Caputh 2019 – Galerie der Starken Frauen
Photo: © Jörg Weule, 2019

(…) To speak of avatars is also central to our understanding of the works of Myriam Thyes, whose video art and photographic installation draw directly upon recurrent themes of female superheroes, warriors, huntresses, and women of power. Thyes’s intervention takes the form of two videos and a photographic installation. Having trained as a painter the artist’s practice operates as a re-visioning interface between photography and film as it relates to her background in painting. In the Electress sleeping room she has installed a video entitled After Tiepolo (2013) refering to the Venetian master’s famous allegorical Four Continents fresco at the Würzburg Residence. Shown in the form of an edited and animated ceiling projection, the Tiepolo frescoes are image overlays wrought into a time-based cosmological phantasmagoria. A synaesthesia takes place as the frescoes become fused with a virtual visualisation of the universe, leading to a psychological reworking of the idea of collage and/or image montage.

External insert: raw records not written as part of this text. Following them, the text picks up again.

(** A bearer is known by a live token of an enabled account. *)
Lemma ServiceAccountByToken_live used s hash now s' principal :
  control_wf used s → ServiceAccountByToken s hash now = Ok (s', principal) →
  ∃ t a, s_serviceAccountTokens s !! pr_TokenID principal = Some t ∧ tk_RevokedAt t = None ∧ now < tk_ExpiresAt t ∧
    s_serviceAccounts s !! tk_ServiceAccountID t = Some a ∧ sa_DisabledAt a = None ∧
    pr_ServiceAccountID principal = tk_ServiceAccountID t ∧ pr_Scopes principal = tk_Scopes t ∧
    u_ID (pr_User principal) = tk_ServiceAccountID t.
Proof.
  intros [Hid _ _ _] Hs. unfold ServiceAccountByToken in Hs. split_ok Hs; bool_prop; rewrite ?present_false in *; simpl.
  all: match goal with
    | Ht : s_serviceAccountTokens _ !! _ = Some ?t, Ha : s_serviceAccounts _ !! _ = Some ?a,
      Hu : s_users _ !! _ = Some ?u |- _ =>
        destruct (id_tokens _ _ Hid _ _ Ht) as [Htk _], (id_accounts _ _ Hid _ _ Ha) as [Hak _],
          (id_users _ _ Hid _ _ Hu) as [Huk _]; exists t, a
    end; split_and!; congruence || done.
Qed.

(** Revocation is final: once a token is revoked or its service account
    disabled, no call ever makes the token authenticate a bearer again - not
    even the deletion of the project and the creation of new accounts and
    tokens in another. *)
Theorem revoked_token_final used s tokenID t used' s' :
  history ∅ New used s → s_serviceAccountTokens s !! tokenID = Some t →
  is_Some (tk_RevokedAt t) ∨
    (∃ a, s_serviceAccounts s !! tk_ServiceAccountID t = Some a ∧ is_Some (sa_DisabledAt a)) →
  history used s used' s' →
  ∀ hash now s'' principal, ServiceAccountByToken s' hash now = Ok (s'', principal) →
    pr_TokenID principal ≠ tokenID.
Proof.
  intros Hh Ht Hrev Hh' hash now s'' principal Hs Heq.
  pose proof (control_wf_history _ _ _ _ control_wf_New Hh) as Hwf.
  pose proof (control_wf_history _ _ _ _ Hwf Hh') as Hwf'.
  destruct (id_tokens _ _ (wf_identified _ _ Hwf) _ _ Ht) as [_ Hused].
  assert (dead s tokenID) as Hd.
  { intros t0 Ht0. replace t0 with t by congruence.
    destruct Hrev as [?|(a & Ha & Hdis)]; [by left|right]. intros a0 Ha0. congruence. }
  destruct (ServiceAccountByToken_live _ _ _ _ _ _ Hwf' Hs) as (t' & a & Ht' & Hr & _ & Ha & Hdis & _).
  rewrite Heq in Ht'. destruct (dead_history _ _ _ _ _ Hwf Hused Hd Hh' _ Ht') as [[? ?]|Hdd]; [congruence|].
  destruct (Hdd _ Ha). congruence.
Qed.
Definition validateResources (r : WorkloadRuntime) : problems :=
  let cpu := cpuMilli (rl_CPU (rt_Requests r)) in
  let memory := memoryBytes (rl_Memory (rt_Requests r)) in
  (add_if (negb cpu.2) "/runtime/resources/requests/cpu" "InvalidQuantity" invalidCPU ++
   add_if (negb memory.2) "/runtime/resources/requests/memory" "InvalidQuantity" invalidMemory ++
   match rt_Limits r with
   | None => []
   | Some limits =>
       add_if (is_empty (rl_CPU limits) && is_empty (rl_Memory limits)) "/runtime/resources/limits" "Required"
         "configure at least one CPU or memory limit" ++
       validateLimit (rl_CPU limits) cpuMilli cpu "/runtime/resources/limits/cpu" invalidCPU
         "CPU limit must be greater than or equal to its request" ++
       validateLimit (rl_Memory limits) memoryBytes memory "/runtime/resources/limits/memory" invalidMemory
         "memory limit must be greater than or equal to its request"
   end)%list.

(** ** Scheduling *)

Definition validateSelectorEntry (pointer : string) (entry : string * string) : problems :=
  let '(key, value) := entry in
  let here := pointer +:+ "/" +:+ key in
  (add_if (negb (validLabelKey key)) here "InvalidLabelKey" "selector key must be a Kubernetes label key" ++
   add_if (has_prefix "/runtime/nodeSelector" pointer && reservedSchedulingKey key) here "ReservedSchedulingKey"
     "system, control-plane, and builder node labels are not available to application scheduling" ++
   add_if (invalidLabelValue value) here "InvalidLabelValue" "selector value must be a Kubernetes label value")%list.

Definition validateNodeSelector (selector : dict) (pointer : string) : problems :=
  (add_if (32 <? dict_size selector) pointer "OutOfRange" "at most 32 selector entries are allowed" ++
   flat_map (validateSelectorEntry pointer) (range 1 (entries selector)))%list.

Definition needsValues (operators : list string) (e : SelectorRequirement) : bool := str_in (rq_Operator e) operators.

(** [needsValues && (len < 1 || len > 32) || !needsValues && len > 0] *)
Definition wrongValues (needed : bool) (e : SelectorRequirement) : bool :=
  if needed then outside 1 32 (count (rq_Values e)) else 0 <? count (rq_Values e).

Definition validateLabelExpression (pointer : string) (index : nat) (e : SelectorRequirement) : problems :=
  let path := at_index (pointer +:+ "/matchExpressions") index in
  let needed := needsValues ["In"; "NotIn"] e in
  (add_if (negb (validLabelKey (rq_Key e))) (path +:+ "/key") "InvalidLabelKey" "key must be a Kubernetes label key" ++
   add_if (negb needed && negb (str_in (rq_Operator e) ["Exists"; "DoesNotExist"])) (path +:+ "/operator")
     "InvalidValue" "use In, NotIn, Exists, or DoesNotExist" ++
   add_if (wrongValues needed e) (path +:+ "/values") "InvalidValue" "values must match the selected operator" ++
   each (λ valueIndex value, add_if (invalidLabelValue value) (at_index (path +:+ "/values") valueIndex)
     "InvalidLabelValue" "selector values must be Kubernetes label values") (items (rq_Values e)))%list.

Definition validateLabelSelector (selector : LabelSelector) (pointer : string) : problems :=
  let labels := ls_MatchLabels selector in
  let expressions := ls_MatchExpressions selector in
  (add_if ((dict_size labels =? 0) && (count expressions =? 0)) pointer "Required"
     "an explicit label selector is required" ++
   add_if ((32 <? dict_size labels) || (32 <? count expressions)) pointer "OutOfRange"
     "a label selector supports at most 32 labels and 32 expressions" ++
   validateNodeSelector labels (pointer +:+ "/matchLabels") ++
   each (validateLabelExpression pointer) (items expressions))%list.

Definition validateNodeValue (path : string) (ordered : bool) (valueIndex : nat) (value : string) : problems :=
  let here := at_index (path +:+ "/values") valueIndex in
  (add_if ((63 <? str_len value) || negb (re_match labelNamePattern value)) here "InvalidLabelValue"
     "selector values must be Kubernetes label values" ++
   add_if (ordered && negb (bool_decide (is_Some (parse_int value)))) here "InvalidInteger"
     "Gt and Lt values must be integers")%list.

Definition validateNodeExpression (pointer : string) (index : nat) (e : SelectorRequirement) : problems :=
  let path := at_index (pointer +:+ "/matchExpressions") index in
  let ordered := str_in (rq_Operator e) ["Gt"; "Lt"] in
  (add_if (negb (validLabelKey (rq_Key e))) (path +:+ "/key") "InvalidLabelKey" "key must be a Kubernetes label key" ++
   add_if (reservedSchedulingKey (rq_Key e)) (path +:+ "/key") "ReservedSchedulingKey"
     "system, control-plane, and builder node labels are not available to application scheduling" ++
   add_if (negb (str_in (rq_Operator e) ["In"; "NotIn"; "Exists"; "DoesNotExist"; "Gt"; "Lt"]))
     (path +:+ "/operator") "InvalidValue" "unsupported node selector operator" ++
   add_if (wrongValues (needsValues ["In"; "NotIn"; "Gt"; "Lt"] e) e) (path +:+ "/values") "InvalidValue"
     "values must match the selected operator" ++
   add_if (ordered && negb (count (rq_Values e) =? 1)) (path +:+ "/values") "InvalidValue"
     "Gt and Lt require exactly one integer value" ++
   each (validateNodeValue path ordered) (items (rq_Values e)))%list.

Definition validateNodeTerm (term : NodeSelectorTerm) (pointer : string) : problems :=
  (add_if (outside 1 32 (count term)) (pointer +:+ "/matchExpressions") "OutOfRange"
     "configure between 1 and 32 match expressions" ++
   each (validateNodeExpression pointer) (items term))%list.

Definition validatePodAffinityTerm (term : PodAffinityTerm) (pointer : string) : problems :=
  (add_if (negb (validLabelKey (pa_TopologyKey term))) (pointer +:+ "/topologyKey") "InvalidLabelKey"
     "topologyKey must be a Kubernetes label key" ++
   add_if (reservedSchedulingKey (pa_TopologyKey term)) (pointer +:+ "/topologyKey") "ReservedSchedulingKey"
     "system and builder placement labels are not available to application scheduling" ++
   validateLabelSelector (pa_LabelSelector term) (pointer +:+ "/labelSelector"))%list.

Definition requiredPointer (pointer : string) : string := pointer +:+ "/requiredDuringSchedulingIgnoredDuringExecution".
Definition preferredPointer (pointer : string) : string := pointer +:+ "/preferredDuringSchedulingIgnoredDuringExecution".
(** * Keys *)

Section keys.
Context `{MapOrder}.

Definition unreserved (keys : list string) : Prop := ∀ key, key ∈ keys → reservedSchedulingKey key = false.

Lemma unreserved_app k1 k2 : unreserved (k1 ++ k2) ↔ unreserved k1 ∧ unreserved k2.
Proof. unfold unreserved. set_solver. Qed.

Lemma validateNodeTerm_nil term pointer : validateNodeTerm term pointer = [] → unreserved (nodeTermKeys term).
Proof.
  unfold validateNodeTerm. rewrite app_nil. intros [_ Hall] key (e & -> & He)%list_elem_of_fmap.
  destruct (each_elem _ _ _ Hall He) as [i Hi]. unfold validateNodeExpression in Hi.
  autorewrite with problems in Hi. tauto.
Qed.

Lemma validateNodeAffinity_nil node : validateNodeAffinity node = [] →
  ∀ term, term ∈ (match na_Required node with Some terms => items terms | None => [] end ++
                  map pt_Preference (items (na_Preferred node)))%list → unreserved (nodeTermKeys term).
Proof.
  unfold validateNodeAffinity. rewrite !app_nil. intros (_ & Hreq & _ & Hpref) term [Ht|Ht]%elem_of_app.
  - destruct (na_Required node) as [terms|]; [|set_solver]. apply app_nil in Hreq as [_ Hreq].
    destruct (each_elem _ _ _ Hreq Ht) as [i Hi]. by eapply validateNodeTerm_nil.
  - apply list_elem_of_fmap in Ht as (p & -> & Hp). destruct (each_elem _ _ _ Hpref Hp) as [i Hi].
    unfold validatePreferred in Hi. apply app_nil in Hi as [_ Hi]. by eapply validateNodeTerm_nil.
Qed.

Lemma validatePodAffinityTerm_nil term pointer :
  validatePodAffinityTerm term pointer = [] → reservedSchedulingKey (pa_TopologyKey term) = false.
Proof. unfold validatePodAffinityTerm. autorewrite with problems. tauto. Qed.

Lemma validatePodAffinity_nil affinity pointer :
  validatePodAffinity affinity pointer = [] → unreserved (map pa_TopologyKey (podTerms affinity)).
Proof.
  destruct affinity as [a|]; simpl; [|by intros _ key ?%elem_of_nil].
  rewrite !app_nil. intros (_ & _ & Hreq & Hpref) key (t & -> & Ht)%list_elem_of_fmap.
  apply elem_of_app in Ht as [Ht|(w & -> & Hw)%list_elem_of_fmap].
  - destruct (each_elem _ _ _ Hreq Ht) as [i Hi]. by eapply validatePodAffinityTerm_nil.
  - destruct (each_elem _ _ _ Hpref Hw) as [i Hi]. unfold validateWeighted in Hi.
    apply app_nil in Hi as [_ Hi]. by eapply validatePodAffinityTerm_nil.
Qed.

Lemma validateAffinity_nil r a : rt_Affinity r = Some a → validateAffinity a = [] →
  (∀ term, term ∈ nodeTermsOf r → unreserved (nodeTermKeys term)) ∧ unreserved (map pa_TopologyKey (podTermsOf r)).
Proof.
  intros Ha. unfold validateAffinity, nodeTermsOf, podTermsOf. rewrite Ha, !app_nil.
  intros (_ & Hn & Hp & Hq). split.
  - destruct (af_NodeAffinity a) as [node|]; [by apply validateNodeAffinity_nil|set_solver].
  - rewrite map_app, unreserved_app. split; by eapply validatePodAffinity_nil.
Qed.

The video should be read as a palimpsest of layered unfolding as the planets, constellations, nebulae and galaxies emerge and colour meld into elliptical symbolic orbits of cosmological presence. The frescoes represent the scope of the human world, while pictured heavens encompass the universe bringing it into the present. In its denouement numerous famous buildings, structures of the modern world enter in, pervade, and obliterate the cosmos and Tiepolo fresco beyond, and in turn also become lost in a dissolving cloud. The mythical fuses with science and natural history, the planets and constellations are after all named from mythical deities as the astronomical blends with the allegorical. In divergent ways the video generates a differential sense of truth between mind and imagination, transcendence and immanence, and the empirical and the symbolic.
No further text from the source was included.